Na minha apresentação como colunista deste site, escrevi como “O Rei Leão” me fez apaixonar por cinema, logo quando criança. Porém, o ano que realmente pude me declarar uma cinéfila, alguém que constantemente acompanha festivais, premiações, e que se empolga muito com todo o circuito comercial, foi 1999/2000.

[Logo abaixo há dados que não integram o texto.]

(** * Keyrings: loading, indexing and secret-key retrieval (libkb/keyring.go)

    A shallow embedding of [libkb/keyring.go].  Go pointers are modelled by
    value, a nullable pointer [*T] as [option T] ([None] is [nil]); Go maps
    as stdpp's [gmap] (reading a [nil] map behaves like reading an empty
    one); a Go [error] value as [option error] ([None] is [nil]).  Calls
    that leave the file (the operating system, the OpenPGP library, the
    user and key-family objects, the per-user secret keyring) are fields
    of collaborator records, and every call to one of them, as well as
    every access to the lock-protected map, is recorded in a trace of
    [Event]s in program order.  Logging is not modelled, nor are
    [WriteTo], [Save], [GetSecretKey] and [EmptyKeyRing], which none of
    the properties below is about. *)

From Stdlib Require Import ZArith List String Ascii Bool Lia.
From stdpp Require Import base option list gmap strings fin_maps.

Local Open Scope string_scope.
Local Open Scope list_scope.

(** ** Errors *)

(** The error values the file creates itself, and the two kinds of foreign
    error it distinguishes with [os.IsNotExist]. *)
Inductive error : Type :=
| NoUsernameError
| NoSecretKeyError
| NoKeyringsError
| ErrNotExist (path : string)
| ErrOther (msg : string).

(** [os.IsNotExist(err)]; it is [false] on the [nil] error. *)
Definition os_IsNotExist (err : option error) : bool :=
  match err with
  | Some (ErrNotExist _) => true
  | _ => false
  end.

(** [p != nil] *)
Definition not_nil {A : Type} (p : option A) : bool :=
  match p with
  | Some _ => true
  | None => false
  end.
Lemma loader_gets_sorted_files_witness :
  ∃ w' paths,
    get_filetype Cal.time_double_str demo_cfg None
      (fun url => [pred_b; pred_a])
      (demo_download None) demo_tmp_name "1" "def" ["pos"] false
      demo_window "eph" demo_world = Ok tt w'
    ∧ loads w' = [("eph", paths)]
    ∧ Sorted str_le paths.
Proof.
  assert (H : ∃ w',
            get_filetype Cal.time_double_str demo_cfg None
      (fun url => [pred_b; pred_a])
              (demo_download None) demo_tmp_name "1" "def" ["pos"] false
              demo_window "eph" demo_world = Ok tt w')
    by (vm_compute; eexists; reflexivity).
  destruct H as (w' & H).
  destruct (loader_gets_sorted_files Cal.time_double_str demo_cfg None
              (fun url => [pred_b; pred_a]) (demo_download None)
              demo_tmp_name "1" "def" ["pos"] demo_window "eph" demo_world
              w' eq_refl H) as (paths & Hl & Hs & _).
  exists w', paths. split; [exact H|]. split; [exact Hl | exact Hs].
Defined.

End MmsState.

(** ** MMS: [mms_get_local_files] *)

Module MmsLocal.

(** *** The regular expression

    The pattern the routine compiles is a sequence of literal texts and of
    greedy repetitions of one character class, some of them in a group.
    [re.escape(local_dir)] is the literal [local_dir].

    The pieces stand for the pattern that [re] compiles on two conditions,
    [plain] and [ascii_text] below: the theorems about what the lookup
    accepts assume them, and the concrete requests meet them.  Line 44
    puts the arguments into the pattern unescaped: they are literal text
    only when they hold none of the characters that [re] reads as syntax
    (with 'fg.' for the instrument the compiled pattern also accepts
    'fgm'; with 'a+b' it does not accept 'a+b').  And the text matched is
    ASCII: there one character of the model is one character of the Python
    string, and [\d] accepts the digits 0 to 9 only. *)

Inductive capture :=
| NoGroup              (* no group *)
| GroupAll             (* the group holds the repetition: [(x+)] *)
| GroupEach.           (* the repetition holds the group: [(x)?] *)

Inductive piece :=
| Lit (text : string)
| Rep (cls : ascii -> bool) (lo : nat) (hi : option nat) (cap : capture).

Fixpoint string_take (n : nat) (s : string) : string :=
  match n, s with
  | S k, String c r => String c (string_take k r)
  | _, _ => ""
  end.

Fixpoint string_drop (n : nat) (s : string) : string :=
  match n, s with
  | S k, String _ r => string_drop k r
  | _, _ => s
  end.
(** * Properties of the lint rules *)

Lemma ast_nested_ind (P : ast → Prop) :
  (∀ f cs, Forall P cs → P (Function f cs)) →
  (∀ id a, P a → P (ReturnStatement id (Some a))) →
  (∀ id, P (ReturnStatement id None)) →
  (∀ m cs, Forall P cs → P (MemberExpression m cs)) →
  (∀ e, P e → P (ChainExpression e)) →
  (∀ cs, Forall P cs → P (OtherNode cs)) →
  ∀ n, P n.
Proof.
  intros Hf Hr Hr0 Hm Hc Ho. fix IH 1.
  intros [f cs | id [a|] | m cs | e | cs].
  - apply Hf. revert cs. fix IHcs 1. intros [|c cs]; constructor; auto.
  - apply Hr, IH.
  - apply Hr0.
  - apply Hm. revert cs. fix IHcs 1. intros [|c cs]; constructor; auto.
  - apply Hc, IH.
  - apply Ho. revert cs. fix IHcs 1. intros [|c cs]; constructor; auto.
Qed.

Lemma alter_last {A : Type} (f : A → A) (s : list A) (k : A) :
  alter f (length (s ++ [k]) - 1)%nat (s ++ [k]) = s ++ [f k].
Proof.
  rewrite length_app. simpl.
  replace (length s + 1 - 1)%nat with (length s + 0)%nat by lia.
  by rewrite alter_app_r.
Qed.

Lemma lookup_last {A : Type} (s : list A) (k k' : A) :
  (s ++ [k]) !! (length (s ++ [k']) - 1)%nat = Some k.
Proof.
  rewrite length_app. simpl.
  replace (length s + 1 - 1)%nat with (length s) by lia.
  by apply list_lookup_middle.
Qed.

Lemma length_snoc_ne {A : Type} (s : list A) (k : A) : length (s ++ [k]) ≠ 0%nat.
Proof. rewrite length_app. simpl. lia. Qed.

(** *** [singleExitRule] *)

Lemma singleExit_children_inside (cs : list ast) :
  Forall (λ n, singleExit_inside n ∧ singleExit_outside n) cs →
  ∀ (s : list nat) (k : nat) (reps : list report),
    ∃ rs,
      foldl (λ acc c, singleExit c acc) (s ++ [k], reps) cs
      = (s ++ [(k + direct_returns_list cs)%nat], reps ++ rs)
      ∧ (rs = [] ↔
         foldr (λ c acc, single_exit c ∧ acc) True cs
         ∧ (direct_returns_list cs = 0%nat
            ∨ (k + direct_returns_list cs ≤ 1)%nat)).
Proof.
  induction 1 as [|c cs [Hc _] _ IH]; intros s k reps.
  - exists []. simpl. rewrite Nat.add_0_r, (right_id_L [] (++)).
    split; [done|]. intuition.
  - destruct (Hc s k reps) as (rs1 & Hrun1 & Hsil1).
    destruct (IH s (k + direct_returns c)%nat (reps ++ rs1))
      as (rs2 & Hrun2 & Hsil2).
    exists (rs1 ++ rs2). simpl. rewrite Hrun1, Hrun2.
    unfold direct_returns_list in *. simpl.
    rewrite Nat.add_assoc, (assoc_L (++)). split; [done|].
    split.
    + intros [-> ->]%app_eq_nil.
      destruct (proj1 Hsil1 eq_refl) as [? ?].
      destruct (proj1 Hsil2 eq_refl) as [? ?].
      split; [done|]. lia.
    + intros [[Hse Hses] Hd].
      rewrite (proj2 Hsil1), (proj2 Hsil2); [done | |]; (split; [done|]); lia.
Qed.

Não tinha a idade permitida quando aluguei “Magnólia”, de Paul Thomas Anderson. Fico feliz pela locadora me permitir alugar todo e qualquer filme (o que escolho acreditar ser por minha maturidade precoce, e não pelo fato de ser uma boa pagadora), pois esse foi especial. É por causa deste filme que Julianne Moore é uma das minhas atrizes favoritas. É por causa desse filme que até hoje acompanho tudo que a Aimee Mann lança (“Wise Up” é uma das minhas músicas favoritas, e compõe a magnífica trilha do filme). É por causa desse filme que eu e meus amigos ficamos horas e dias filosofando sobre a “chuva de sapos”. E é por causa desse filme que Paul Thomas Anderson se transformou não só em um dos meus diretores favoritos, mas em alguém que eu confio, que eu sei que me agradará e envolverá.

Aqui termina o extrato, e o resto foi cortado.